Wirtschaft und Gesellschaft werden gegeneinander in Stellung gebracht. Aus den Feuilletons wird der „homo oeconomicus“ eines Egoismus bezichtigt, der das Ende der Demokratie sein könnte. Links der politischen Mitte wird der Versuch unternommen, wirtschaftliches Handeln per se in einen Gegensatz zu sozialen Zielen zu setzen. Dabei ist in der Sozialen Marktwirtschaft klar: „Wirtschaft ist Gesellschaft.“

En vogue ist hingegen neuerdings die Forderung nach einer „demokratischen Marktwirtschaft“. Es müsse, so heißt es, politisch legitimiert werden, in welche Richtung sich Wirtschaft und Gesellschaft entwickelten. Eine Spitzenpolitikerin der Grünen behauptete jüngst von sich, sie selbst wisse ganz genau, welche Branchen in Zukunft wachsen und welche Branchen schrumpfen müssten. Es kann kein Zweifel bestehen, dass diesem „Wissen“ Taten mit Subventionen, Steuern, Verboten, Geboten und Lenkungen folgen würden. Der Soziologe Ulrich Beck hat diese Anmaßung kürzlich in die Nähe des „autoritären chinesischen Staatskapitalismus“ gerückt.

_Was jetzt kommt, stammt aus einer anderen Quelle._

(* ===== verification/AgeVault.v ===== *)
(** The vault in one encrypted file: internal/storage/agevault.go.

    filippo.io/age is a parameter, with its documented laws in [AgeOk].  The
    lock file is here as an outcome per operation; [VaultLock] models how
    processes compete for it. *)
From S2P Require Import Prelude GoSort GoStrings GoTime GoText Json JsonDoc Secrets Records Keychain.
From Stdlib Require Import Strings.Byte.

(** * age *)

Inductive age_result := AgePlain (plain : bytes) | AgeNoMatch | AgeFailed.

Class Age := {
  identity : Type;
  recipient : Type;
  GenerateX25519 : nat → option identity; (* from random bytes *)
  identity_String : identity → bytes;
  ParseX25519 : bytes → option identity;
  Recipient : identity → recipient;
  recipient_String : recipient → bytes;
  NewScryptIdentity : bytes → option identity;
  NewScryptRecipient : bytes → option recipient;
  age_Encrypt : nat → recipient → bytes → option bytes;
  age_Decrypt : identity → bytes → age_result;
}.

Definition identity_prefix : bytes := B["AGE-SECRET-KEY-"].

(** Text of one word. *)
Definition word (s : bytes) : Prop := Forall (λ b, 32 < b2z b < 127) s.

Class AgeOk `{Age} := {
  matches : identity → recipient → Prop;
  generated_matches s i : GenerateX25519 s = Some i → matches i (Recipient i);
  generated_parses s i : GenerateX25519 s = Some i →
    ParseX25519 (identity_String i) = Some i ∧ HasPrefix (identity_String i) identity_prefix = true ∧
    word (identity_String i) ∧ word (recipient_String (Recipient i));
  scrypt_matches p i r : NewScryptIdentity p = Some i → NewScryptRecipient p = Some r → matches i r;
  parsed_matches s i : ParseX25519 s = Some i → matches i (Recipient i);
  decrypt_encrypt s i r p c : matches i r → age_Encrypt s r p = Some c → age_Decrypt i c = AgePlain p;
}.

(** * The document *)

Record vaultRecord := mkVaultRecord { vMeta : Metadata; vValue : option bytes }.

Definition zero_vault_record : vaultRecord := mkVaultRecord zero_metadata None.

Definition vault_record_fields : list (field vaultRecord) :=
  [mkField metadata_codec B["meta"] never vMeta (λ x r, mkVaultRecord x (vValue r));
   mkField bytes_codec B["value"] never vValue (λ x r, mkVaultRecord (vMeta r) x)].

Definition vault_record_codec : codec vaultRecord := struct_codec vault_record_fields zero_vault_record.

Record vaultFile := mkVaultFile { vV : Z; vEntries : gmap string vaultRecord }.

(** What [load] decodes onto: version 1 and no entries. *)
Definition new_vault : vaultFile := mkVaultFile 1 ∅.

Definition vault_fields : list (field vaultFile) :=
  [mkField int_codec B["v"] never vV (λ x r, mkVaultFile x (vEntries r));
   mkField (map_codec vault_record_codec) B["entries"] never vEntries (λ x r, mkVaultFile (vV r) x)].

Definition vault_codec : codec vaultFile := struct_codec vault_fields (mkVaultFile 0 ∅).

Section vault.
Context `{Age}.

(** What the machine does to one operation. *)
Record VaultWorld := mkVaultWorld {
  vw_mkdir_fails : bool;
  vw_locked : bool; (* the lock file could not be taken *)
  vw_io : bool * bool; (* reading, writing fails *)
  vw_seed : nat;
}.

Record AgeVault := mkAgeVault {
  avIdentity : identity;
  avRecipient : recipient;
  avContent : option bytes;
  avWorld : nat → VaultWorld;
  avOps : nat;
}.

Definition av_world (v : AgeVault) : VaultWorld := avWorld v (avOps v).
Definition av_set_content (c : bytes) (v : AgeVault) : AgeVault :=
  mkAgeVault (avIdentity v) (avRecipient v) (Some c) (avWorld v) (avOps v).
Definition av_next (v : AgeVault) : AgeVault :=
  mkAgeVault (avIdentity v) (avRecipient v) (avContent v) (avWorld v) (S (avOps v)).

(** [io.LimitReader(r, 64<<20)] *)
Definition read_limit : Z := 64 * 2 ^ 20.
Definition limit_read (p : bytes) : bytes := if zlen p <=? read_limit then p else take (Z.to_nat read_limit) p.

Definition decode_vault (plain : bytes) : result storage_error vaultFile :=
  match Unmarshal vault_codec (limit_read plain) new_vault with
  | Some f => if vV f =? 1 then Ok f else Err ErrOther
  | None => Err ErrOther
  end.

(** What the file holds. *)
Definition open_content (v : AgeVault) : result storage_error vaultFile :=
  match avContent v with
  | None => Ok new_vault
  | Some c =>
      match age_Decrypt (avIdentity v) c with
      | AgePlain p => decode_vault p
      | AgeNoMatch => Err ErrPermission
      | AgeFailed => Err ErrOther
      end
  end.

Definition av_load (v : AgeVault) : result storage_error vaultFile :=
  if (vw_io (av_world v)).1 then Err ErrOther else open_content v.

Definition av_save (f : vaultFile) (v : AgeVault) : AgeVault * result storage_error unit :=
  match Marshal vault_codec f with
  | None => (v, Err ErrOther)
  | Some plain =>
      match age_Encrypt (vw_seed (av_world v)) (avRecipient v) plain with
      | None => (v, Err ErrOther)
      | Some c => if (vw_io (av_world v)).2 then (v, Err ErrOther) else (av_set_content c v, Ok tt)
      end
  end.

Definition withLock (fn : AgeVault → AgeVault * result storage_error unit) (v : AgeVault)
    : AgeVault * result storage_error unit :=
  if vw_locked (av_world v) then (v, Err ErrOther) else fn v.

Definition av_op {A} (op : AgeVault → AgeVault * A) (v : AgeVault) : AgeVault * A :=
  let '(v, a) := op v in (av_next v, a).

Definition agevault_Name : bytes := B["agevault"].

Definition agevault_Probe (v : AgeVault) : Probe :=
  if vw_mkdir_fails (av_world v) then mkProbe false B["cannot create the directory"] 0
  else match av_load v with
       | Err _ => mkProbe false [] 0
       | Ok _ => mkProbe true B["age vault"] 80
       end.

Definition put_record (name : string) (value : bytes) (meta : Metadata) (f : vaultFile) : vaultFile :=
  mkVaultFile (vV f) (<[name := mkVaultRecord (stamp agevault_Name name value meta) (Some value)]> (vEntries f)).

Definition agevault_Put (name : string) (value : bytes) (meta : Metadata) : AgeVault → AgeVault * result storage_error unit :=
  av_op (λ v,
    match ValidateName name with
    | Err e => (v, Err e)
    | Ok _ =>
        if MaxValueBytes <? zlen value then (v, Err ErrTooLarge)
        else if vw_mkdir_fails (av_world v) then (v, Err ErrPermission)
        else withLock (λ v, match av_load v with
                            | Err e => (v, Err e)
                            | Ok f => av_save (put_record name value meta f) v
                            end) v
    end).

Definition agevault_Get (name : string) : AgeVault → AgeVault * result storage_error (bytes * Metadata) :=
  av_op (λ v,
    (v, match ValidateName name with
        | Err e => Err e
        | Ok _ =>
            match av_load v with
            | Err e => Err e
            | Ok f => match vEntries f !! name with
                      | Some r => Ok (default [] (vValue r), vMeta r)
                      | None => Err ErrNotFound
                      end
            end
        end)).

Definition agevault_Delete (name : string) : AgeVault → AgeVault * result storage_error unit :=
  av_op (λ v,
    match ValidateName name with
    | Err e => (v, Err e)
    | Ok _ =>
        withLock (λ v, match av_load v with
                       | Err e => (v, Err e)
                       | Ok f => match vEntries f !! name with
                                 | None => (v, Err ErrNotFound)
                                 | Some _ => av_save (mkVaultFile (vV f) (delete name (vEntries f))) v
                                 end
                       end) v
    end).

Definition agevault_List : AgeVault → AgeVault * result storage_error (list Metadata) :=
  av_op (λ v,
    (v, match av_load v with
        | Err e => Err e
        | Ok f => Ok (sort_by_name ((λ x, vMeta x.2) <$> map_to_list (vEntries f)))
        end)).

#[export] Instance agevault_backend : Backend AgeVault := {
  b_Name := agevault_Name; b_Probe := agevault_Probe; b_Put := agevault_Put; b_Get := agevault_Get;
  b_Delete := agevault_Delete; b_List := agevault_List }.

(** * Opening *)

(** The identity file, the faults around it, the clock and the random source. *)
Record OpenWorld := mkOpenWorld {
  ow_read_fails : bool;
  ow_mkdir_fails : bool;
  ow_write_fails : bool;
  ow_now : Time;
  ow_seed : nat;
}.

Definition identity_file (w : OpenWorld) (id : identity) : bytes :=
  B["# burndrop vault identity, created "] ++ Format_RFC3339 (ow_now w) ++ [x0a] ++
  B["# public key: "] ++ recipient_String (Recipient id) ++ [x0a] ++ identity_String id ++ [x0a].

(** The first line that is a key. *)
Fixpoint find_identity (lines : list bytes) : option identity :=
  match lines with
  | [] => None
  | line :: lines =>
      let line := TrimSpace line in
      if HasPrefix line identity_prefix then ParseX25519 line else find_identity lines
  end.

Definition loadOrCreateIdentityFile (w : OpenWorld) (file : option bytes) : option bytes * option identity :=
  if ow_read_fails w then (file, None)
  else match file with
       | Some b => (file, find_identity (Split b x0a))
       | None =>
           match GenerateX25519 (ow_seed w) with
           | None => (file, None)
           | Some id =>
               if ow_mkdir_fails w || ow_write_fails w then (file, None)
               else (Some (identity_file w id), Some id)
           end
       end.

Section open.
Context {K : Type} `{Keyring K}.

Record AgeVaultOptions := mkAgeVaultOptions { oIdentityFile : bytes; oPassphrase : bytes; oKeychain : option (Keychain K) }.

(** The key of the vault in the keychain, created on first use. *)
Definition keychain_identity (w : OpenWorld) (k : Keychain K) : Keychain K * option identity :=
  match GetRaw KeychainVaultKeyEntry k with
  | (k, Ok s) => (k, ParseX25519 (TrimSpace s))
  | (k, Err ErrNotFound) =>
      match GenerateX25519 (ow_seed w) with
      | None => (k, None)
      | Some gen =>
          match SetRaw KeychainVaultKeyEntry (identity_String gen) k with
          | (k, Err _) => (k, None)
          | (k, Ok _) => (k, ParseX25519 (TrimSpace (identity_String gen)))
          end
      end
  | (k, Err _) => (k, None)
  end.

(** The identity file afterwards, the keychain afterwards, and the keys. *)
Definition OpenAgeVault (w : OpenWorld) (file : option bytes) (opts : AgeVaultOptions)
    : option bytes * option (Keychain K) * option (identity * recipient) :=
  if negb (is_empty (oIdentityFile opts)) then
    let '(file, id) := loadOrCreateIdentityFile w file in
    (file, oKeychain opts, (λ id, (id, Recipient id)) <$> id)
  else if negb (is_empty (oPassphrase opts)) then
    (file, oKeychain opts,
     id ← NewScryptIdentity (oPassphrase opts); r ← NewScryptRecipient (oPassphrase opts); Some (id, r))
  else match oKeychain opts with
       | Some k => let '(k, id) := keychain_identity w k in (file, Some k, (λ id, (id, Recipient id)) <$> id)
       | None => (file, None, None)
       end.
End open.
End vault.

Arguments AgeVaultOptions K : clear implicits.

Hingegen hatte Walter Eucken als einer der Vordenker der Sozialen Marktwirtschaft früh den Zusammenhang zwischen Wettbewerbswirtschaft, Demokratie und den individuellen Entfaltungsmöglichkeiten des Einzelnen in einer offenen Gesellschaft erkannt. Diese Ordnungen durchdringen und bedingen einander. Wo Macht in den Händen weniger liegt, gerät die Freiheit des Einzelnen in Gefahr – egal, ob es Monopole sind oder Politiker, die der Wirtschaft Befehle erteilen wollen. Freiheit heißt in der Wirtschaft Wettbewerb, in der Gesellschaft Toleranz und in der Politik Demokratie. Eucken sprach von der „Interdependenz der Ordnungen“. Wir sind immer zugleich Teilhaber von Wirtschaftsleben, Gesellschaft und Demokratie. Jeder Einkaufzettel ist eine Regierungserklärung – eine Richtungsentscheidung, die nicht abschließend an ebenso fehlbare Politiker delegiert werden sollte wie wir selbst fehlbar sind.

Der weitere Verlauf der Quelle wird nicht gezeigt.